Whatever Carnegie might think about his name being taken in vain in that particular case, he would certainly have been incandescent at the council’s disposal of a tract of land adjacent to the French-renaissance Library, which he endowed in 1887. He paid for an area behind the library to protect its light, air, and views. In 2002 there were wonderful plans to improve the building, which was recommended for A listing. In 2004 Edinburgh became the world’s first UNESCO World City of Literature, and all seemed set fair, but the council delayed the listing recommendation by fifteen years, taking the opportunity meanwhile to sell the land off for yet another hotel development.
Most egregious of all is the bid to add "Mickey Mouse ears" modernist extensions to one of the world’s most significant neo-classical public buildings - Thomas Hamilton's Royal High School, a gateway of which appears in Buchanan's exhibition. The intention is to create an ‘international luxury hotel’ for a super-rich elite whom the end-user's New York-based CEO, Sonia Cheng, describes as "affluential explorers". Strangely, she forgot to mention her Royal High School interest in an interview in Focus Magazine: Our essence is an all-embracing commitment to “a sense of place.” Our entire team devotes itself to immersing in the local culture of each market, then shaping something precious and unique that celebrates each city.’
Edinburgh is now a city ashamed of its history largely because of its failure to live up to it. In 1759, at the laying of the foundation stone of today’s City Chambers, David Hume’s playwright cousin, John, declared with unbridled optimism ‘Scotland’s youth salutes the dawning of a brighter morn’ as the ‘Last of the Arts, proud Architecture comes, to grace EDINA with majestic domes, BRITONS this day is laid a PRIMAL STONE.’

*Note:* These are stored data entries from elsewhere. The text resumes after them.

(** C2 as stated fails: a URL that already waits in the queue passes the
    filter of [preload] and is enqueued again. *)
Lemma preload_enqueues_queued_url : ¬ Preloader.skipsLoadedAndQueued.
Proof.
  intros H.
  set (st1 := fst (Preloader.preload 0%nat ["p7.webp"%string] Preloader.low
                     (Preloader.initial true))).
  destruct (H 0%nat ["p7.webp"%string] Preloader.low st1 "p7.webp"%string) as [_ Hq].
  - rewrite preload_dispatched. apply elem_of_validUrls.
    repeat split; [left | discriminate | apply not_elem_of_empty].
  - apply Hq. left.
Qed.

Section ResumeFacts.

Import Preloader.

Lemma highLoop_pending (h : Preloader.Hook) (urls : list string) (st : State) :
  pendingTasks (fst (highLoop h urls st)) = pendingTasks st.
Proof.
  induction urls as [|v rest IH]; simpl; [reflexivity|].
  destruct (abortRef st h); [reflexivity|].
  destruct (decide _); [exact IH|].
  unfold preloadImage. destruct (decide _); reflexivity.
Qed.

Lemma awaitingOf_drop (n : nat) (l : list (string * Cont)) (u : string) :
  u ∈ awaitingOf (drop n l) → u ∈ awaitingOf l.
Proof.
  intros H. rewrite <- (take_drop n l), awaitingOf_app, elem_of_app. right. exact H.
Qed.

(** When the image a high-tier loop waits for settles, the loop goes on: a
    URL left in it that is still not cached is fetched now or stays in the
    loop, as long as the hook is mounted. *)
Lemma settle_resumes (h : Preloader.Hook) (i : nat) (ok : bool) (st : State)
      (v u : string) (rest : list string) :
  inflight st !! i = Some (v, KHigh h rest) →
  abortRef st h = false → u ∈ rest → u ∉ loadedImages st →
  (ok = true → u ≠ v) →
  u ∈ snd (settle i ok st) ∨ u ∈ awaitingOf (inflight (fst (settle i ok st))).
Proof.
  intros Hi Ha Hin Hnl Hok. unfold settle. rewrite Hi.
  set (st1 := set_inflight _ st).
  set (st2 := if ok then set_loaded _ st1 else st1).
  assert (Ha2 : abortRef st2 h = false) by (subst st2; destruct ok; exact Ha).
  assert (Hnl2 : u ∉ loadedImages st2).
  { subst st2. destruct ok; [|exact Hnl]. simpl.
    intros H. apply elem_of_union in H as [H|H]; [|contradiction].
    apply elem_of_singleton in H. exact (Hok eq_refl H). }
  pose proof (highLoop_reaches h u rest st2 Ha2 Hin Hnl2) as H.
  unfold dispatched in H. rewrite !elem_of_app in H.
  destruct H as [H|[H|H]].
  - left. exact H.
  - right. eapply awaitingOf_drop, H.
  - unfold queued in H. rewrite highLoop_pending in H.
    rewrite drop_ge in H by (rewrite length_map; lia). inversion H.
Qed.

End ResumeFacts.

(** ** Rounding to the nearest double *)

Section RoundFacts.

Import Double.
Local Open Scope Q_scope.

Lemma roundEven_bounds (x : Q) :
  (Qfloor x <= roundEven x <= Qfloor x + 1)%Z.
Proof.
  unfold roundEven. destruct (x - inject_Z (Qfloor x) ?= 1 # 2); [|lia|lia].
  destruct (Z.even (Qfloor x)); lia.
Qed.

Lemma roundEven_Z (z : Z) : roundEven (inject_Z z) = z.
Proof.
  unfold roundEven. rewrite Qfloor_Z.
  assert (E : inject_Z z - inject_Z z == 0) by ring.
  rewrite E. reflexivity.
Qed.

Lemma roundEven_mono (x y : Q) : x <= y → (roundEven x <= roundEven y)%Z.
Proof.
  intros H. pose proof (Qfloor_resp_le _ _ H) as Hf.
  pose proof (roundEven_bounds x). pose proof (roundEven_bounds y).
  destruct (Z.eq_dec (Qfloor x) (Qfloor y)) as [E|E]; [|lia].
  unfold roundEven. rewrite <- E.
  destruct (x - inject_Z (Qfloor x) ?= 1 # 2) eqn:Cx;
    destruct (y - inject_Z (Qfloor x) ?= 1 # 2) eqn:Cy;
    try (destruct (Z.even (Qfloor x)); lia); try lia.
  - apply Qeq_alt in Cx. rewrite <- Qlt_alt in Cy. lra.
  - rewrite <- Qgt_alt in Cx. apply Qeq_alt in Cy. lra.
  - rewrite <- Qgt_alt in Cx. rewrite <- Qlt_alt in Cy. lra.
Qed.

Lemma roundEven_le_Z (x : Q) (k : Z) : x <= inject_Z k → (roundEven x <= k)%Z.
Proof. intros H. rewrite <- (roundEven_Z k). apply roundEven_mono, H. Qed.

Lemma roundEven_ge_Z (x : Q) (k : Z) : inject_Z k <= x → (k <= roundEven x)%Z.
Proof. intros H. rewrite <- (roundEven_Z k). apply roundEven_mono, H. Qed.

Lemma pow2_pos (e : Z) : 0 < 2 ^ e.
Proof. apply Qpower_0_lt. reflexivity. Qed.

Lemma pow2_plus (a b : Z) : 2 ^ (a + b) == 2 ^ a * 2 ^ b.
Proof. apply Qpower_plus. discriminate. Qed.

Lemma pow2_le (a b : Z) : (a <= b)%Z → 2 ^ a <= 2 ^ b.
Proof. intros H. apply Qpower_le_compat_l; [exact H | discriminate]. Qed.

Lemma pow2_Z (n : Z) : (0 <= n)%Z → 2 ^ n == inject_Z (2 ^ n).
Proof. intros H. symmetry. apply (Zpower_Qpower 2 n H). Qed.

Lemma pow2_minus (a b : Z) : 2 ^ (a - b) == 2 ^ a / 2 ^ b.
Proof.
  unfold Z.sub. rewrite pow2_plus, Qpower_opp. reflexivity.
Qed.

Lemma Qnum_pos (x : Q) : 0 < x → (0 < Qnum x)%Z.
Proof. destruct x as [n d]. unfold Qlt. simpl. lia. Qed.

(** The numerator against the denominator's binade. *)
Lemma num_den_bounds (x : Q) :
  0 < x →
  x * inject_Z (2 ^ Z.log2 (Zpos (Qden x))) <= inject_Z (Qnum x)
  ∧ inject_Z (Qnum x) < x * inject_Z (2 ^ (Z.log2 (Zpos (Qden x)) + 1)).
Proof.
  intros Hx. pose proof (Qnum_pos x Hx) as Hn. destruct x as [n d].
  cbn [Qnum Qden] in *.
  destruct (Z.log2_spec (Zpos d) eq_refl) as [L U].
  replace (Z.succ (Z.log2 (Z.pos d))) with (Z.log2 (Z.pos d) + 1)%Z in U by lia.
  set (p := (2 ^ Z.log2 (Z.pos d))%Z) in *.
  set (p' := (2 ^ (Z.log2 (Z.pos d) + 1))%Z) in *.
  clearbody p p'.
  split.
  - unfold Qle, Qmult, inject_Z. cbn [Qnum Qden]. rewrite Pos.mul_1_r. nia.
  - unfold Qlt, Qmult, inject_Z. cbn [Qnum Qden]. rewrite Pos.mul_1_r. nia.
Qed.

Lemma ilog2_spec (x : Q) :
  0 < x → 2 ^ ilog2 x <= x ∧ x < 2 ^ (ilog2 x + 1).
Proof.
  intros Hx. pose proof (Qnum_pos x Hx) as Hn.
  destruct (num_den_bounds x Hx) as [Hd1 Hd2].
  destruct (Z.log2_spec (Qnum x) Hn) as [L U].
  replace (Z.succ (Z.log2 (Qnum x))) with (Z.log2 (Qnum x) + 1)%Z in U by lia.
  set (a := Z.log2 (Qnum x)) in *. set (b := Z.log2 (Zpos (Qden x))) in *.
  assert (Ha : (0 <= a)%Z) by apply Z.log2_nonneg.
  assert (Hb : (0 <= b)%Z) by apply Z.log2_nonneg.
  assert (Up : x < 2 ^ (a - b + 1)).
  { replace (a - b + 1)%Z with ((a + 1) - b)%Z by lia. rewrite pow2_minus.
    apply Qlt_shift_div_l; [apply pow2_pos|].
    rewrite (pow2_Z b), (pow2_Z (a + 1)) by lia.
    eapply Qle_lt_trans; [exact Hd1|]. rewrite <- Zlt_Qlt. exact U. }
  assert (Lo : 2 ^ (a - b - 1) < x).
  { replace (a - b - 1)%Z with (a - (b + 1))%Z by lia. rewrite pow2_minus.
    apply Qlt_shift_div_r; [apply pow2_pos|].
    rewrite (pow2_Z a), (pow2_Z (b + 1)) by lia.
    eapply Qle_lt_trans; [|exact Hd2]. rewrite <- Zle_Qle. exact L. }
  unfold ilog2. fold a b.
  destruct (Qle_bool (2 ^ (a - b)) x) eqn:E.
  - apply Qle_bool_iff in E. split; assumption.
  - split; [apply Qlt_le_weak, Lo|].
    replace (a - b - 1 + 1)%Z with (a - b)%Z by lia.
    apply Qnot_le_lt. intros H. apply Qle_bool_iff in H. congruence.
Qed.

Lemma pow2_lt_inv (a b : Z) : 2 ^ a < 2 ^ b → (a < b)%Z.
Proof.
  intros H. destruct (Z_lt_le_dec a b) as [L|L]; [exact L|].
  apply pow2_le in L. apply Qle_not_lt in L. contradiction.
Qed.

Lemma ilog2_mono (x y : Q) : 0 < x → x <= y → (ilog2 x <= ilog2 y)%Z.
Proof.
  intros Hx Hxy. assert (Hy : 0 < y) by (eapply Qlt_le_trans; eassumption).
  destruct (ilog2_spec x Hx) as [Lx _]. destruct (ilog2_spec y Hy) as [_ Uy].
  assert (H : 2 ^ ilog2 x < 2 ^ (ilog2 y + 1)).
  { eapply Qle_lt_trans; [exact Lx|]. eapply Qle_lt_trans; eassumption. }
  apply pow2_lt_inv in H. lia.
Qed.

Lemma ilog2_unique (x : Q) (k : Z) :
  0 < x → 2 ^ k <= x → x < 2 ^ (k + 1) → ilog2 x = k.
Proof.
  intros Hx L U. destruct (ilog2_spec x Hx) as [L' U'].
  assert (H1 : 2 ^ k < 2 ^ (ilog2 x + 1)) by (eapply Qle_lt_trans; eassumption).
  assert (H2 : 2 ^ ilog2 x < 2 ^ (k + 1)) by (eapply Qle_lt_trans; eassumption).
  apply pow2_lt_inv in H1, H2. lia.
Qed.

Lemma ilog2_compat (x y : Q) : 0 < x → x == y → ilog2 x = ilog2 y.
Proof.
  intros Hx E. assert (Hy : 0 < y) by (rewrite <- E; exact Hx).
  destruct (ilog2_spec y Hy) as [L U].
  apply ilog2_unique; [exact Hx | rewrite E; exact L | rewrite E; exact U].
Qed.

Lemma roundEven_compat (x y : Q) : x == y → roundEven x = roundEven y.
Proof.
  intros E. apply Z.le_antisymm; apply roundEven_mono; rewrite E; apply Qle_refl.
Qed.

Lemma ulpExp_mono (x y : Q) : 0 < x → x <= y → (ulpExp x <= ulpExp y)%Z.
Proof. intros Hx H. unfold ulpExp. pose proof (ilog2_mono x y Hx H). lia. Qed.

Lemma nearest_compat (x y : Q) : 0 < x → x == y → nearest x == nearest y.
Proof.
  intros Hx E. unfold nearest, ulpExp. rewrite (ilog2_compat x y Hx E).
  set (e := Z.max (ilog2 y - 52) (-1074)).
  rewrite (roundEven_compat (x / 2 ^ e) (y / 2 ^ e)); [reflexivity|].
  rewrite E. reflexivity.
Qed.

This may help to explain why there has been no official attempt to recognise the anniversary of a triumph of enlightened civic planning which was, after all, an inspiration for Catherine the Great’s St Petersburg, as well as a spectacular city on the Potomac River, Washington DC, first promoted in The Maryland Journal and Baltimore Advertiser by a ‘Citizen of the World’, Falkirk-born and Georgetown-based merchant, George Walker.
There will be no official exhibition in the manner of Dream City, held at the City Art Centre in 1993, and no sponsored publication. True, in 2014, there were Anthony Lewis’s Builders of Edinburgh New Town and Alexander McCall Smith’s A Work of Beauty, followed in 2015 by the anthology Edinburgh New Town: A Model City. As for 2017, the 250th anniversary year, there is nothing of such note. Instead, we are promised a light show. For a gleam of enlightenment in the current Scottish Endarkenment we must look to A White House of Stone by William Seale, architectural historian to the White House Historical Association. This wonderful publication tells the story of the Edinburgh stonemasons who took their tools and their skills across the Atlantic and set about constructing the President’s Mansion on 1600 Pennsylvania Avenue. We should be grateful for Dr Seale’s insightful enthusiasm, as we should be, too, to Hugh Buchanan.